* Saved data entries *
◇ ◇ ◇ ◇ ◇

(* ===== verification/Startup.v ===== *)
(** * ct_common.c: how ct_run starts and ends, and the memory of a worker

    The frame of [ct_run] around its loop, which RequestControl.v models: what is
    registered and initialised, and what is given back; as a step relation, the signals
    that come before the loop, with the rounds of [handler]; and [ct_process_item_async]
    with [ct_thread], as far as their memory goes. *)

From Stdlib Require Import ZArith Lia.
From stdpp Require Import base gmap sets list relations.
From S2P Require Import Prelude.

Module Startup.

Local Open Scope Z_scope.

(** ** [ct_run] around its loop *)

(** What [ct_run] asks for, in order; [Serve] is the loop. *)
Inductive event :=
  | Daemonize
  | Register
  | Sigaction (signal : Z)
  | SemInit
  | Serve
  | SemDestroy
  | Unregister.

Definition SIGINT : Z := 2.
Definition SIGTERM : Z := 15.

(** The results of the calls. *)
Record results := mk_results {
  daemon_rc : Z;
  daemon_errno : Z;
  register_rc : Z;
  sigint_rc : Z;
  sigterm_rc : Z;
  sem_init_rc : Z;
  serve_rc : Z
}.

(** From the label [cleanup] on. *)
Definition cleanup (rc : Z) (done : list event) : list event * Z := (done ++ [Unregister], rc).

Definition ct_run (o_daemonize : bool) (r : results) : list event * Z :=
  let start := if o_daemonize then [Daemonize] else [] in
  if o_daemonize && bool_decide (daemon_rc r < 0) then (start, - daemon_errno r)
  else
    let t := start ++ [Register] in
    if bool_decide (register_rc r < 0) then (t, register_rc r)
    else
      let t := t ++ [Sigaction SIGINT] in
      if bool_decide (sigint_rc r <> 0) then cleanup (sigint_rc r) t
      else
        let t := t ++ [Sigaction SIGTERM] in
        if bool_decide (sigterm_rc r <> 0) then cleanup (sigterm_rc r) t
        else
          let t := t ++ [SemInit] in
          if bool_decide (sem_init_rc r <> 0) then cleanup (sem_init_rc r) t
          else cleanup (serve_rc r) (t ++ [Serve; SemDestroy]).

#[export] Instance event_eq_dec : EqDecision event.
Proof. solve_decision. Defined.

(** ** Signals before the loop *)

(** How the process has ended: by the handler, or by a signal nobody handles. *)
Inductive ending := ByHandler | Killed.

(** The process up to the loop: how many of its calls [ct_run] has made, the value of
    [hsm_req_sem], and which threads are in the handler. Besides the main thread there is
    the writer of the log. *)
Record process := mk_process {
  made : nat;
  hsm_req_sem : Z;
  stop_it : bool;
  main_in_handler : bool;
  writer_in_handler : bool;
  ended : option ending
}.

Section Signals.
(** [zeroed] is what [sem_getvalue] finds in a semaphore of zero bytes, as [hsm_req_sem] is
    before [sem_init]. *)
Context (o_daemonize : bool) (r : results) (max_requests zeroed : Z).

Definition calls : list event := (ct_run o_daemonize r).1.

Definition sigaction_rc (signal : Z) : Z :=
  if bool_decide (signal = SIGINT) then sigint_rc r else sigterm_rc r.

(** Whether [handler] runs for a signal after the calls [t]. *)
Definition handled (signal : Z) (t : list event) : Prop :=
  Sigaction signal ∈ t /\ sigaction_rc signal = 0.

Definition so_far (p : process) : list event := take (made p) calls.

Definition before_main : process := mk_process 0 zeroed false false false None.

(** The next call of the main thread; the loop is modelled in RequestControl.v. *)
Definition main_call (p : process) : option process :=
  match calls !! made p with
  | None | Some Serve => None
  | Some e =>
      Some (mk_process (S (made p))
        (if bool_decide (e = SemInit /\ sem_init_rc r = 0) then max_requests else hsm_req_sem p)
        (stop_it p) (main_in_handler p) (writer_in_handler p) (ended p))
  end.

(** [handler] is entered. *)
Definition main_interrupted (p : process) : process :=
  mk_process (made p) (hsm_req_sem p) true true (writer_in_handler p) (ended p).
Definition writer_interrupted (p : process) : process :=
  mk_process (made p) (hsm_req_sem p) true (main_in_handler p) true (ended p).

Definition finish (e : ending) (p : process) : process :=
  mk_process (made p) (hsm_req_sem p) (stop_it p) (main_in_handler p) (writer_in_handler p) (Some e).

(** A round of the loop of [handler]: it looks at the semaphore's value as it is now, and
    goes round again while that is less than [max_requests]. *)
Definition handler_round (p : process) : process :=
  if bool_decide (hsm_req_sem p < max_requests) then p else finish ByHandler p.

Inductive step (p : process) : process -> Prop :=
  | st_call p' :
      ended p = None -> main_in_handler p = false -> main_call p = Some p' -> step p p'
  | st_main_signal signal :
      ended p = None -> handled signal (so_far p) -> step p (main_interrupted p)
  | st_writer_signal signal :
      ended p = None -> handled signal (so_far p) -> step p (writer_interrupted p)
  | st_default signal :
      ended p = None -> signal = SIGINT \/ signal = SIGTERM -> ~ handled signal (so_far p) ->
      step p (finish Killed p)
  | st_round :
      ended p = None -> main_in_handler p = true \/ writer_in_handler p = true ->
      step p (handler_round p).

Definition reachable (p : process) : Prop := rtc step before_main p.

(** The main thread was interrupted before it came to [sem_init], with both signals
    handled already. *)
Record early (p : process) : Prop := {
  ea_running : ended p = None;
  ea_handler : main_in_handler p = true;
  ea_handled signal : signal = SIGINT \/ signal = SIGTERM -> handled signal (so_far p);
  ea_sem_init : SemInit ∉ so_far p
}.
End Signals.

(** ** The memory of a worker *)

Definition ENOMEM : Z := 12.

(** Blocks in use, and the blocks [data] and [data->hai] of a worker. *)
Definition heap := gset positive.

(** [ct_process_item_async]: [data] and [item] are what the two calls of [malloc] gave. *)
Definition ct_process_item_async (data item : option positive) (attr_rc create_rc : Z) (h : heap)
    : heap * option (positive * positive) * Z :=
  match data with
  | None => (h, None, - ENOMEM)
  | Some d =>
      let h := h ∪ {[d]} in
      match item with
      | None => (h ∖ {[d]}, None, - ENOMEM)
      | Some i =>
          let h := h ∪ {[i]} in
          if bool_decide (attr_rc <> 0) then (h ∖ {[i]} ∖ {[d]}, None, - attr_rc)
          else if bool_decide (create_rc <> 0) then (h, None, create_rc)
          else (h, Some (d, i), create_rc)
      end
  end.

(** The end of [ct_thread]. *)
Definition ct_thread_end (w : positive * positive) (h : heap) : heap := h ∖ {[w.2]} ∖ {[w.1]}.

(** ** Theorems *)

(** Membership in a list that is written out. *)
Ltac listed := rewrite ?elem_of_cons, ?elem_of_nil in *; intuition (congruence || lia).

(** [ct_run] gives back what it took: it unregisters the copytool, last and once, exactly
    when it was registered, and destroys the semaphore exactly when it was initialised;
    it serves only with both signals handled and the semaphore initialised, and then
    returns what the loop ended with. *)
Theorem ct_run_releases o_daemonize r :
  let '(t, rc) := ct_run o_daemonize r in
  (Unregister ∈ t <-> Register ∈ t /\ 0 <= register_rc r)
  /\ (Unregister ∈ t -> exists t', t = t' ++ [Unregister] /\ Unregister ∉ t')
  /\ (SemDestroy ∈ t <-> SemInit ∈ t /\ sem_init_rc r = 0)
  /\ (Serve ∈ t -> exists a, t = a ++ [Serve; SemDestroy; Unregister]
       /\ handled r SIGINT a /\ handled r SIGTERM a /\ SemInit ∈ a /\ rc = serve_rc r).
Proof.
  unfold ct_run, cleanup. destruct o_daemonize; cbn [andb app]; repeat case_bool_decide; cbn [app].
  all: split_and!; [listed|intros Hu|listed|intros Hs].
  all: try (exfalso; listed).
  all: match goal with
       | |- exists t', ?t = t' ++ [_] /\ _ => exists (removelast t); split; [done|cbn; listed]
       | |- exists a, ?t = _ /\ _ =>
           exists (take (length t - 3) t); unfold handled, sigaction_rc; cbn; split_and!;
             first [done | listed | case_bool_decide; first [done | lia]]
       end.
Qed.

(** *** An early signal *)

Section Early.
Context (o_daemonize : bool) (r : results) (max_requests zeroed : Z).

Notation step := (step o_daemonize r max_requests).
Notation reachable := (reachable o_daemonize r max_requests zeroed).
Notation so_far := (so_far o_daemonize r).

Lemma so_far_snoc p e :
  calls o_daemonize r !! made p = Some e ->
  take (S (made p)) (calls o_daemonize r) = so_far p ++ [e].
Proof. apply take_S_r. Qed.

(** The semaphore has its first value once it was initialised. *)
Lemma sem_value p :
  reachable p ->
  hsm_req_sem p = if bool_decide (SemInit ∈ so_far p /\ sem_init_rc r = 0) then max_requests else zeroed.
Proof.
  intros H. refine (rtc_invariant step (fun p => hsm_req_sem p
    = if bool_decide (SemInit ∈ so_far p /\ sem_init_rc r = 0) then max_requests else zeroed)
    (before_main zeroed) p _ _ H); [|by cbn; rewrite bool_decide_eq_false_2 by set_solver].
  clear. intros p p' Hp [p'' _ _ E|s _ _|s _ _|s _ _ _|_ _]; try done.
  - unfold main_call in E. destruct (calls o_daemonize r !! made p) as [e|] eqn:Ee; [|done].
    assert (so_far p'' = so_far p ++ [e] /\ hsm_req_sem p''
      = if bool_decide (e = SemInit /\ sem_init_rc r = 0) then max_requests else hsm_req_sem p) as [-> ->].
    { rewrite <- (so_far_snoc _ _ Ee). destruct e; simplify_eq; done. }
    assert (SemInit ∈ so_far p ++ [e] <-> SemInit ∈ so_far p \/ e = SemInit) as Hin
      by (rewrite elem_of_app, list_elem_of_singleton; naive_solver).
    rewrite Hp. repeat case_bool_decide; naive_solver.
  - unfold handler_round. by destruct (bool_decide (hsm_req_sem p < max_requests)).
Qed.

Lemma early_step p p' :
  zeroed < max_requests -> reachable p -> early o_daemonize r p -> step p p' ->
  early o_daemonize r p' /\ made p' = made p.
Proof.
  intros Hz Hr [He Hh Hs Hi] [p'' _ Hm _|s _ _|s _ _|s _ Hs' Hn|_ _]; try congruence.
  - split; [|done]. by split.
  - split; [|done]. by split.
  - destruct Hn. by apply Hs.
  - unfold handler_round. rewrite (sem_value p Hr), (bool_decide_eq_false_2 (_ /\ _)) by naive_solver.
    rewrite bool_decide_eq_true_2 by done. split; [|done]. by split.
Qed.

(** C36. A signal that the main thread takes after both handlers are installed and before
    [sem_init] hangs the copytool: such a moment there is in every start that gets so far,
    and from then on, whatever other signals come and whoever takes them, the handler goes
    round for ever, since the value it looks at is that of zeroed memory and the one
    thread that would initialise the semaphore is in the handler. After [sem_init] the same
    handler ends the process in its first round. *)
Theorem early_signal_hangs :
  zeroed < max_requests -> 0 <= daemon_rc r -> 0 <= register_rc r -> sigint_rc r = 0 -> sigterm_rc r = 0 ->
  (exists p, reachable p /\ early o_daemonize r p)
  /\ (forall p p', reachable p -> early o_daemonize r p -> rtc step p p' ->
       ended p' = None /\ SemInit ∉ so_far p' /\ step p' p')
  /\ (forall p, reachable p -> ended p = None -> main_in_handler p = true ->
       SemInit ∈ so_far p -> sem_init_rc r = 0 -> step p (finish ByHandler p)).
Proof.
  intros Hz Hd Hr Hi Ht. split_and!.
  - assert (exists t, calls o_daemonize r = (if o_daemonize then [Daemonize] else [])
      ++ [Register; Sigaction SIGINT; Sigaction SIGTERM] ++ SemInit :: t) as [t Et].
    { unfold calls, ct_run, cleanup. rewrite (bool_decide_eq_false_2 (daemon_rc r < 0)), andb_false_r by lia.
      rewrite (bool_decide_eq_false_2 (register_rc r < 0)), (bool_decide_eq_false_2 (sigint_rc r <> 0)),
        (bool_decide_eq_false_2 (sigterm_rc r <> 0)) by lia.
      destruct o_daemonize; repeat case_bool_decide; by eexists. }
    set (n := if o_daemonize then 4%nat else 3%nat).
    assert (take n (calls o_daemonize r)
      = (if o_daemonize then [Daemonize] else []) ++ [Register; Sigaction SIGINT; Sigaction SIGTERM]) as En.
    { rewrite Et. by destruct o_daemonize. }
    assert (forall k, (k <= n)%nat -> reachable (mk_process k zeroed false false false None)) as Hk.
    { induction k as [|k IH]; intros Hk; [apply rtc_refl|]. eapply rtc_r; [apply IH; lia|].
      apply st_call; [done..|]. unfold main_call. cbn. rewrite Et. subst n.
      destruct o_daemonize; do 4 (destruct k as [|k]; [done || lia|]); lia. }
    assert (forall s, s = SIGINT \/ s = SIGTERM -> handled r s (take n (calls o_daemonize r))) as Hs.
    { intros s Hs. rewrite En. unfold handled, sigaction_rc. split; [|by case_bool_decide].
      rewrite elem_of_app, !elem_of_cons. naive_solver. }
    exists (main_interrupted (mk_process n zeroed false false false None)). split.
    + eapply rtc_r; [by apply (Hk n)|]. apply (st_main_signal _ _ _ _ SIGINT); [done|]. apply Hs. by left.
    + split; [done|done|exact Hs|]. unfold Startup.so_far. cbn [made main_interrupted]. rewrite En.
      destruct o_daemonize; cbn; listed.
  - intros p p' Hp He Hs.
    assert (reachable p' /\ early o_daemonize r p') as [Hp' [H1 H2 H3 H4]].
    { refine (rtc_invariant step (fun p => reachable p /\ early o_daemonize r p) p p' _ _ Hs); [|done].
      intros a b [Ha Hea] Hab. split; [by eapply rtc_r|]. by eapply early_step. }
    split_and!; [done|done|].
    assert (handler_round max_requests p' = p') as E.
    { unfold handler_round. rewrite (sem_value p' Hp'), (bool_decide_eq_false_2 (_ /\ _)) by naive_solver.
      by rewrite bool_decide_eq_true_2. }
    rewrite <- E at 2. apply st_round; [done|by left].
  - intros p Hp He Hh Hin Hrc.
    assert (handler_round max_requests p = finish ByHandler p) as E.
    { unfold handler_round. rewrite (sem_value p Hp), (bool_decide_eq_true_2 (_ /\ _)) by done.
      rewrite bool_decide_eq_false_2; [done|lia]. }
    rewrite <- E. apply st_round; [done|by left].
Qed.
End Early.

(** The memory [ct_process_item_async] allocates is given back, by itself when memory or
    the thread's attributes are not to be had, and by the worker's end otherwise; but
    when the thread cannot be created both blocks are lost, with the copy of the item. *)
Theorem async_memory data item attr_rc create_rc h :
  (forall d, data = Some d -> d ∉ h) -> (forall i, item = Some i -> i ∉ h) ->
  let '(h', w, rc) := ct_process_item_async data item attr_rc create_rc h in
  match w with
  | Some w => rc = 0 /\ ct_thread_end w h' = h
  | None => rc <> 0
      /\ (h' = h \/ exists d i, data = Some d /\ item = Some i /\ attr_rc = 0 /\ create_rc = rc
          /\ h' = h ∪ {[d; i]})
  end.
Proof.
  intros Hd Hi. unfold ct_process_item_async, ct_thread_end, ENOMEM. destruct data as [d|]; [|by split; [|left]].
  specialize (Hd d eq_refl). destruct item as [i|]; [specialize (Hi i eq_refl)|split; [done|left; set_solver]].
  repeat case_bool_decide; cbn.
  - split; [lia|]. left. set_solver.
  - split; [done|]. right. exists d, i. split_and!; [done..|lia|done|set_solver].
  - split; [lia|]. set_solver.
Qed.

Lemma async_memory_witness :
  ct_process_item_async (Some 1%positive) (Some 2%positive) 0 11 ∅ = ({[1; 2]}%positive, None, 11)
  /\ exists d i, {[1; 2]}%positive = (∅ : heap) ∪ {[d; i]}.
Proof.
  pose proof (async_memory (Some 1%positive) (Some 2%positive) 0 11 ∅) as H.
  split; [by vm_compute|]. destruct H as [_ [H|(d & i & _ & _ & _ & _ & H)]]; [set_solver..| |].
  - exfalso. vm_compute in H. discriminate.
  - exists d, i. rewrite <- H. by vm_compute.
Defined.

Lemma early_signal_hangs_witness :
  let r := mk_results 0 0 0 0 0 0 0 in
  exists p, reachable false r 100 0 p /\ early false r p
    /\ (forall p', rtc (step false r 100) p p' -> ended p' = None /\ step false r 100 p' p').
Proof.
  intros r. destruct (early_signal_hangs false r 100 0) as ((p & Hp & He) & H & _); [done..|].
  exists p. split_and!; [exact Hp|exact He|]. intros p' Hs. by destruct (H p p' Hp He Hs) as (? & _ & ?).
Defined.

End Startup.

◇ ◇ ◇ ◇ ◇

* What to work on *
Return all lines of the data in which the string "exfalso" appears.

* Result below *
  all: try (exfalso; listed).
  - exfalso. vm_compute in H. discriminate.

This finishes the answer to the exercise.